Project

General

Profile

Actions

Bug #7256

closed

syslogd is not running after installing or uninstalling a package with logging (e.g. tinc, haproxy)

Added by Kill Bill about 7 years ago. Updated almost 7 years ago.

Status:
Resolved
Priority:
Normal
Assignee:
Category:
Logging
Target version:
Start date:
02/13/2017
Due date:
% Done:

100%

Estimated time:
Plus Target Version:
Release Notes:
Affected Version:
2.3.x
Affected Architecture:
All

Description

Suspect it's related to Feature #4898. Last log entry:

Feb 12 14:17:54 gw php: /etc/rc.packages: Successfully installed package: haproxy.
Feb 12 14:17:54 gw kernel: done.

Reproduced on multiple boxes.

Actions #1

Updated by Kill Bill about 7 years ago

Here's some more context:

Feb 12 14:16:27 gw php: /etc/rc.packages: The command '/usr/local/etc/rc.d/haproxy.sh stop' returned exit code '1', the output was 'Stopping haproxy. Stopping haproxy. No matching processes were found'
Feb 12 14:16:27 gw kernel: done.
Feb 12 14:16:36 gw check_reload_status: Syncing firewall
Feb 12 14:17:08 gw syslogd: exiting on signal 15
Feb 12 14:17:50 gw syslogd: kernel boot file is /boot/kernel/kernel
Feb 12 14:17:54 gw check_reload_status: Syncing firewall
Feb 12 14:17:54 gw php: /etc/rc.packages: Successfully installed package: haproxy.
Feb 12 14:17:54 gw kernel: done.

So, the first line would be the old haproxy version uninstall. Then a firewall is resynced, then syslogd gets a SIGTERM, firewall is resynced again on package new version install, and then the package install completes and syslogd is gone. Hmmmm... not exactly good.

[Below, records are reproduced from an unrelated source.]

Lemma wakeup_misattributed_witness :
  sink (sweep (fun _ => None) demo_world [mkPerfRing Switch (data_of demo_switches) 0; mkPerfRing Waking (data_of demo_wakes) 0]
          [(data_of demo_switches, Z.of_nat (length (data_of demo_switches)));
           (data_of demo_wakes, Z.of_nat (length (data_of demo_wakes)))] waiting_session).2 =
  [on_cpu_interval (mkCpuIntervalEvent 100 101 6000000 7010000 (OffCpu [0xffffffff81089000; 0x55d0c0001234] None None));
   on_wakeup (mkWakeupEvent 7000000 100 102 101 [0x55d0c0002000] [])].
Proof.
  assert (frames_ok [] /\ frames_ok [0x55d0c0002000] /\ is_u64 (Z.of_nat (0 + 1 + 2)) /\
          is_u32 (Z.of_nat (length demo_raw))) as Hchain by (apply (bool_decide_unpack _); by vm_compute).
  pose proof (wakeup_misattributed (fun _ => None) demo_world waiting_session 101 6000000 7000000
    7010000 2 0 0 24 4 100 102 3 [] [0x55d0c0002000] demo_raw (data_of demo_switches)
    (Z.of_nat (length (data_of demo_switches))) 0 (data_of demo_wakes)
    (Z.of_nat (length (data_of demo_wakes))) 0 ltac:(by vm_compute) ltac:(by vm_compute) ltac:(by vm_compute)
    ltac:(by vm_compute) Hchain ltac:(by vm_compute) eq_refl ltac:(by vm_compute) eq_refl ltac:(by vm_compute)
    ltac:(by vm_compute)) as W.
  cbv zeta in W |- *. rewrite (proj1 W). vm_compute. reflexivity.
Defined.

(** A thread that blocks on one CPU and wakes up on a lower one within a turn is
    parked behind its switch-in: here it runs from 7 ms on, is sampled at 50 ms,
    and is reported blocked from 6 ms to 50 ms. *)
Example migrated_thread_blocked :
  let ring rs := mkPerfRing Switch (data_of rs) 0 in
  let cpu0 := [in_record 101 7000000 0 0 0 waiting_session] in
  let cpu1 := [out_record 101 6000000 1 0 0 waiting_session] in
  let s := (sweep (fun _ => None) demo_world [ring cpu0; ring cpu1]
              [(data_of cpu0, Z.of_nat (length (data_of cpu0))); (data_of cpu1, Z.of_nat (length (data_of cpu1)))]
              waiting_session).2 in
  let s := handle_sample (sample_body (mkPerfSample 100 101 50000000 0 [] [] [0x55d0c0001234] None)) s in
  last (sink (flush_off_cpu (H0 := canonical_order) s)) =
  Some (on_cpu_interval (mkCpuIntervalEvent 100 101 6000000 50000000
          (OffCpu [0xffffffff81089000; 0x55d0c0001234] None None))).
Proof. vm_compute. reflexivity. Qed.

End LinuxSession.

EDIT: Again the same thing with upgrade to 0.52_6:

$ ps ax | grep 'syslogd'
72518  -  Ss       0:37.46 /usr/sbin/syslogd -s -c -c -l /var/dhcpd/var/run/log -l /tmp/haproxy_chroot/var/run/log -P /var/run/syslog.pid -f /var/etc/syslog.conf -b 10.0.0.254

After upgrade:

$ ps ax | grep 'syslogd'

System log:

Feb 14 14:58:58 gw php: /etc/rc.packages: The command '/usr/local/etc/rc.d/haproxy.sh stop' returned exit code '1', the output was 'Stopping haproxy. Stopping haproxy. No matching processes were found'
Feb 14 14:59:05 gw check_reload_status: Syncing firewall
Feb 14 14:59:34 gw syslogd: exiting on signal 15
Feb 14 14:59:34 gw syslogd: kernel boot file is /boot/kernel/kernel
Feb 14 15:00:07 gw syslogd: kernel boot file is /boot/kernel/kernel
Feb 14 15:00:12 gw check_reload_status: Syncing firewall
Feb 14 15:00:12 gw php: /etc/rc.packages: Successfully installed package: haproxy.

Actions #2

Updated by Jim Thompson about 7 years ago

  • Assignee set to Jim Pingle
  • Priority changed from High to Normal
Actions #3

Updated by Jim Pingle about 7 years ago

  • Subject changed from (Re)installing haproxy kills syslogd to syslogd is not running after installing or uninstalling a package with logging (e.g. tinc, haproxy)
  • Target version set to 2.4.0

Was this on 2.3.2 or 2.3.3?

It also affects tinc, happens every time it is added or removed on 2.4

Actions #4

Updated by Kill Bill about 7 years ago

Actions #5

Updated by Jim Pingle about 7 years ago

  • Assignee changed from Jim Pingle to Renato Botelho

I thought it might be due to it running twice in some cases but even only being run once, for some reason it's not starting it back up. I changed the code to write out the command and it works when run by hand but not when installing or uninstalling these packages.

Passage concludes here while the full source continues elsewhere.